At the Hope her husband’s family were engaged in promoting and mining the coal deposits. There was no lumber to construct buildings or shafts. The Gethings set up their own sawmill at the falls on Johnson Creek, across from the former head of the Canyon. Here they produced the first hydropower by the first turbine, turned by the falls. The power ran the sawmill. Wesley ran the “carriage” which pulled the log against the saw teeth to cut rough lumber — a dangerous job. His father ran the turbine. Jean was cook and tail-sawyer (taking the cut lumber from the saw). Baby Gething was “straw boss”.
Jean entered enthusiastically into the life of the community, which at the time was a centre for river traffic over to Prince George, up the Halfway River to the Federal Ranch run by Captain Haight, and the steamboat connections to Peace River. The Gethings were intensely interested in the rich history of the place — the mines, the fossils, the dinosaur tracks and bones and the botany of the region, much of it now covered by Lake Williston. Hospitality was the rule. Many noted people passed through and most of them stayed a while.

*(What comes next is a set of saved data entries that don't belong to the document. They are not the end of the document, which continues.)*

(** * Offline legal assistant (app.py): retrieval and generation core

    A shallow embedding of the non-presentation part of [app.py]:
    [get_llm], [AIWorker.run], [load_law], [detect_file], [find_article]
    and [Main.ask_ai], together with the Python string primitives they
    rely on, and the properties of the specification stated over them. *)

From Stdlib Require Import Ascii String.
From Stdlib Require Import ZArith List Bool Lia.
Import ListNotations.

Local Open Scope Z_scope.

(** ** Python strings

    A Python [str] is a sequence of Unicode code points; [len], slicing,
    [find] and [startswith] all count code points.  Offsets are [Z], as
    [str.find] answers [-1] when there is no match. *)

Module Py.

Definition char := Z.
Definition str := list char.

Definition len (s : str) : Z := Z.of_nat (length s).

(** Truth value of a string: [if s] holds for the non-empty ones. *)
Definition truthy (s : str) : bool :=
  match s with [] => false | _ :: _ => true end.

(** *** Literals

    String constants of the source are written as they appear there and
    decoded from the UTF-8 bytes of the literal. *)

Fixpoint bytes (s : string) : list Z :=
  match s with
  | EmptyString => []
  | String a s' => Z.of_N (N_of_ascii a) :: bytes s'
  end.

Fixpoint utf8_decode (bs : list Z) : str :=
  match bs with
  | [] => []
  | b0 :: r0 =>
      if b0 <? 128 then b0 :: utf8_decode r0
      else match r0 with
      | [] => []
      | b1 :: r1 =>
          if b0 <? 224 then ((b0 - 192) * 64 + (b1 - 128)) :: utf8_decode r1
          else match r1 with
          | [] => []
          | b2 :: r2 =>
              if b0 <? 240
              then ((b0 - 224) * 4096 + (b1 - 128) * 64 + (b2 - 128))
                     :: utf8_decode r2
              else match r2 with
              | [] => []
              | b3 :: r3 =>
                  ((b0 - 240) * 262144 + (b1 - 128) * 4096
                   + (b2 - 128) * 64 + (b3 - 128)) :: utf8_decode r3
              end
          end
      end
  end.

Definition u (s : string) : str := utf8_decode (bytes s).

(** The double quote, which a literal cannot hold. *)
Definition dquote : char := 34.

(** *** [str.startswith], [str.find], [in] *)

Fixpoint startswith (s prefix : str) {struct prefix} : bool :=
  match prefix, s with
  | [], _ => true
  | _ :: _, [] => false
  | p :: prefix', c :: s' => (c =? p) && startswith s' prefix'
  end.

(** [find_from s sub i]: lowest offset of [sub] in [s], where [s] itself
    starts at offset [i]; [-1] when [sub] does not occur. *)
Fixpoint find_from (s sub : str) (i : Z) : Z :=
  if startswith s sub then i
  else match s with
       | [] => -1
       | _ :: s' => find_from s' sub (i + 1)
       end.

Definition find (s sub : str) : Z := find_from s sub 0.

(** [sub in s] *)
Definition contains (sub s : str) : bool := negb (find s sub =? -1).

(** *** Slicing [s[lo:hi]]

    Both bounds are given; a negative bound counts from the end, and
    every bound is clipped into [0 .. len s]. *)

Definition clip (n : Z) (i : Z) : Z :=
  if i <? 0 then Z.max 0 (i + n) else Z.min i n.

Definition slice (s : str) (lo hi : Z) : str :=
  let a := clip (len s) lo in
  let b := clip (len s) hi in
  firstn (Z.to_nat (b - a)) (skipn (Z.to_nat a) s).

(** [s[n:]] *)
Definition slice_from (s : str) (lo : Z) : str :=
  skipn (Z.to_nat (clip (len s) lo)) s.

(** [s[-1]] of a non-empty string ([None] stands for IndexError). *)
Definition last_char (s : str) : option char :=
  match rev s with [] => None | c :: _ => Some c end.

(** *** Whitespace: [str.isspace] of one code point, as [strip] uses it *)

Definition isspace (c : char) : bool :=
  ((9 <=? c) && (c <=? 13)) || ((28 <=? c) && (c <=? 32))
  || (c =? 133) || (c =? 160) || (c =? 5760)
  || ((8192 <=? c) && (c <=? 8202))
  || (c =? 8232) || (c =? 8233) || (c =? 8239) || (c =? 8287)
  || (c =? 12288).

Fixpoint lstrip (s : str) : str :=
  match s with
  | [] => []
  | c :: s' => if isspace c then lstrip s' else s
  end.

Definition rstrip (s : str) : str := rev (lstrip (rev s)).

Definition strip (s : str) : str := rstrip (lstrip s).

End Py.

(** ** Generation engine: [get_llm] and [AIWorker.run] *)

Module Engine.
Import Py.

(** What one call [engine(prompt, ...)] followed by
    [result["choices"][0]["text"]] amounts to: a text (possibly [None]),
    or an exception inside the [try] block, carried as [str(e)].  The
    sampling parameters are constants of the call and are not modelled. *)
Inductive completion : Type :=
| Text (raw : option str)
| Raise (e : str).

(** A constructed model, called on a prompt. *)
Definition Llama : Type := str -> completion.

(** What [get_llm] consults outside the program at one call:
    whether [llama_cpp] was imported, whether [MODEL_PATH] exists, and what
    the constructor [Llama(...)] would do ([None]: it raises). *)
Record host : Type := {
  HAS_LLAMA : bool;
  model_exists : bool;
  construct : option Llama
}.

(** The external actions of [get_llm], in the order they happen. *)
Inductive action : Type :=
| PathExists
| Construct.

(** [get_llm h llm]: the returned engine, the new value of the global
    [llm], and the actions performed. *)
Definition get_llm (h : host) (llm : option Llama)
  : option Llama * option Llama * list action :=
  if negb (HAS_LLAMA h) then (None, llm, [])
  else if negb (model_exists h) then (None, llm, [PathExists])
  else match llm with
       | None =>
           match construct h with
           | Some m => (Some m, Some m, [PathExists; Construct])
           | None => (None, None, [PathExists; Construct])
           end
       | Some m => (Some m, Some m, [PathExists])
       end.


(** *** Calls that overlap

    [ask_ai] starts a thread for every request and nothing serialises
    them, so calls of [get_llm] can overlap.  A call touches the global
    [llm] three times: at the test [llm is None], at the assignment once
    the constructor has returned, and at [return llm]; between these it
    only looks at the host.  [stage] says where a call stands. *)
Inductive stage : Type :=
| Entered
| Testing
| Constructing
| Returning
| Returned (r : option Llama).

Record call : Type := {
  on : host;
  at_stage : stage
}.

Definition move (c : call) (s : stage) : call :=
  {| on := on c; at_stage := s |}.

(** One step of a call: the call after the step and the new value of the
    global.  [Entered]: the two precondition tests.  [Testing]: the test
    [llm is None].  [Constructing]: the constructor, then the assignment,
    or the [except] branch.  [Returning]: [return llm]. *)
Definition advance (c : call) (llm : option Llama)
  : call * option Llama :=
  match at_stage c with
  | Entered =>
      if HAS_LLAMA (on c) && model_exists (on c)
      then (move c Testing, llm)
      else (move c (Returned None), llm)
  | Testing =>
      match llm with
      | None => (move c Constructing, llm)
      | Some _ => (move c Returning, llm)
      end
  | Constructing =>
      match construct (on c) with
      | Some m => (move c Returning, Some m)
      | None => (move c (Returned None), llm)
      end
  | Returning => (move c (Returned llm), llm)
  | Returned _ => (c, llm)
  end.

(** The global and the calls in flight. *)
Definition process : Type := option Llama * list call.

Fixpoint set_call (i : nat) (c : call) (cs : list call) : list call :=
  match cs, i with
  | [], _ => []
  | _ :: cs', O => c :: cs'
  | d :: cs', S i' => d :: set_call i' c cs'
  end.

(** The call number [i] takes one step. *)
Definition step (p : process) (i : nat) : process :=
  match nth_error (snd p) i with
  | Some c =>
      let (c', llm') := advance c (fst p) in
      (llm', set_call i c' (snd p))
  | None => p
  end.

(** An interleaving: the numbers of the calls in the order they step. *)
Definition interleave (order : list nat) (p : process) : process :=
  fold_left step order p.

(** A call on host [h] that has not begun. *)
Definition entering (h : host) : call :=
  {| on := h; at_stage := Entered |}.

Record AIWorker : Type := {
  question : str;
  fragment : str
}.

Definition nl : str := [10].

Definition UNAVAILABLE : str :=
  u "Локальный ИИ не настроен." ++ nl ++ nl
  ++ u "Проверь, что установлен пакет llama-cpp-python" ++ nl
  ++ u "и существует файл models/mistral.gguf рядом с программой.".

Definition prompt (w : AIWorker) : str :=
  u "
Ты юридический помощник по законодательству РФ.
Отвечай простым, понятным языком, но опирайся только на реальные законы РФ.
Если нет точной информации, честно напиши, что данных недостаточно
и порекомендуй обратиться к официальным источникам
(Консультант+, pravo.gov.ru и т.п.).

Ниже может быть фрагмент закона (если найден):

Контекст закона:
" ++ fragment w ++ u "

Вопрос пользователя:
" ++ question w ++ u "

Теперь дай развёрнутый, но по делу ответ от первого лица.
Не переписывай вопрос целиком. Не повторяй текст инструкции.
Ответ:
".

Definition PREFIXES : list str := [
  u "Ответ:";
  u "ответ:";
  u "Ответ пользователя:";
  u "Вопрос пользователя:";
  u "Вопрос:"
].

(** One turn of the cleaning loop. *)
Definition strip_prefix (text prefix : str) : str :=
  if startswith text prefix
  then lstrip (slice_from text (len prefix))
  else text.

Definition strip_prefixes (text : str) : str :=
  fold_left strip_prefix PREFIXES text.

Definition FALLBACK : str :=
  u "ИИ не смог сформулировать ответ. Попробуйте переформулировать вопрос.".

Definition TERMINAL : str := u ".?!…»" ++ [dquote] ++ u "'".

Definition ELLIPSIS : str := u "…".
(** * im.darts: the darts score keeper (component [DartsManagerApp])

    A shallow embedding of the state handling and of the hit resolution of
    the React component.  Every [useState] cell of the component is a field
    of [GameState]; every handler is a function on [GameState].  A state
    updater that raises a JavaScript exception is a [Throw].

    Numbers: ids, multipliers and indices are integers ([Z]).  The scores
    are modelled twice.  In [GameState] they are integers ([Z]): the exact
    values, which are what the code computes as long as every score, delta
    and starting score is an integer strictly between -2^53 and 2^53
    (lemmas [step_double] and [run_double]).  In module [Double] they are
    IEEE 754 binary64 floats, as in the code, with the primitive [+], [-]
    and unary [-]; the statements that depend on the score arithmetic
    (score and history, undo after record, runs of hits) are made there.
    The pointer geometry (pixels, angles) is modelled over the exact reals
    ([R]) with the real [sqrt], [atan], [cos] and [sin], so the results on
    the geometry are results of exact arithmetic, not of IEEE doubles. *)

From Stdlib Require Import Floats.
From Stdlib Require Import ZArith List String Bool Lia.
From Stdlib Require Import DecimalString DecimalZ DecimalPos.
From Stdlib Require Import Reals Lra.
Import ListNotations.

Open Scope Z_scope.

(** ** JavaScript values and exceptions *)

Inductive JsError : Type :=
  | TypeError.

Inductive result (A : Type) : Type :=
  | Ok (a : A)
  | Throw (e : JsError).

Arguments Ok {A} a.
Arguments Throw {A} e.

Definition bind {A B : Type} (r : result A) (k : A -> result B) : result B :=
  match r with
  | Ok a => k a
  | Throw e => Throw e
  end.

Notation "x <- r ;; k" := (bind r (fun x => k))
  (at level 61, r at next level, right associativity).

(** A value of type [string | number]. *)
Inductive JsLabel : Type :=
  | LStr (s : string)
  | LNum (n : Z).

Every year the noted Judge Robertson made his way by canoe from Prince George at a time that combined business with holiday. Once, Jean remembers, he and a lawyer, Pete Wilson, swamped their boat in the Parsnip River. The learned Judge, bedraggled from his adventure was hardly prepared to make a suitably dignified entry into the Government Centre at Pouce Coupe via Fort St. John. It taxed Jean’s ingenuity to get him suitably clad in an outpost district — but she did. Somehow one feels she could cope with almost anything — and still could do so if necessary.
When daughter Beryl was only a little girl, her father tragically died of a heart attack at Hudson’s Hope at a very early age. Gallantly Jean carried on her career, devoting her life to her pupils, sometimes up to grade eleven, but mostly primary children, in a way that made other parents regret it if she hadn’t started theirs in their most formative year. A whole generation had her kindly and guiding hand in Dawson Creek alone, for she served for seventeen years in Dawson Creek Elementary School.
At Music Festival time her pupils shone in music, dancing and especially in drama.
Since her retirement she had maintained active membership in the United Church, the Order of the Royal Purple of Canada, Dawson Co-op, and the Lakeview Credit Union. And because she likes fun and recreation — as a member of the Chix and Chux Square Dance Club.
In summer one can find her at her cottage on Moberly Lake where she is hostess to scores of friends, ex-students and their children, and to her grandchildren. She has travelled widely and written a great deal. She also enjoys correspondence from all parts of the country. One letter from Montreal amuses her. It ends, “I myself come from England and am keenly interested in teaching in Northern Canada … were some of the school Indian and Eskimo entirely?”
While her outstanding contribution did not reach quite as far as the Arctic, the tribute of Dr. J. F. K. English, Deputy Minister and Superintendent of Education, as read at the huge testimonial dinner given in her honour on Saturday, May 23, 1958, sums it up perfectly. “Mrs. Gething’s influence will live on long after she has retired from active teaching.”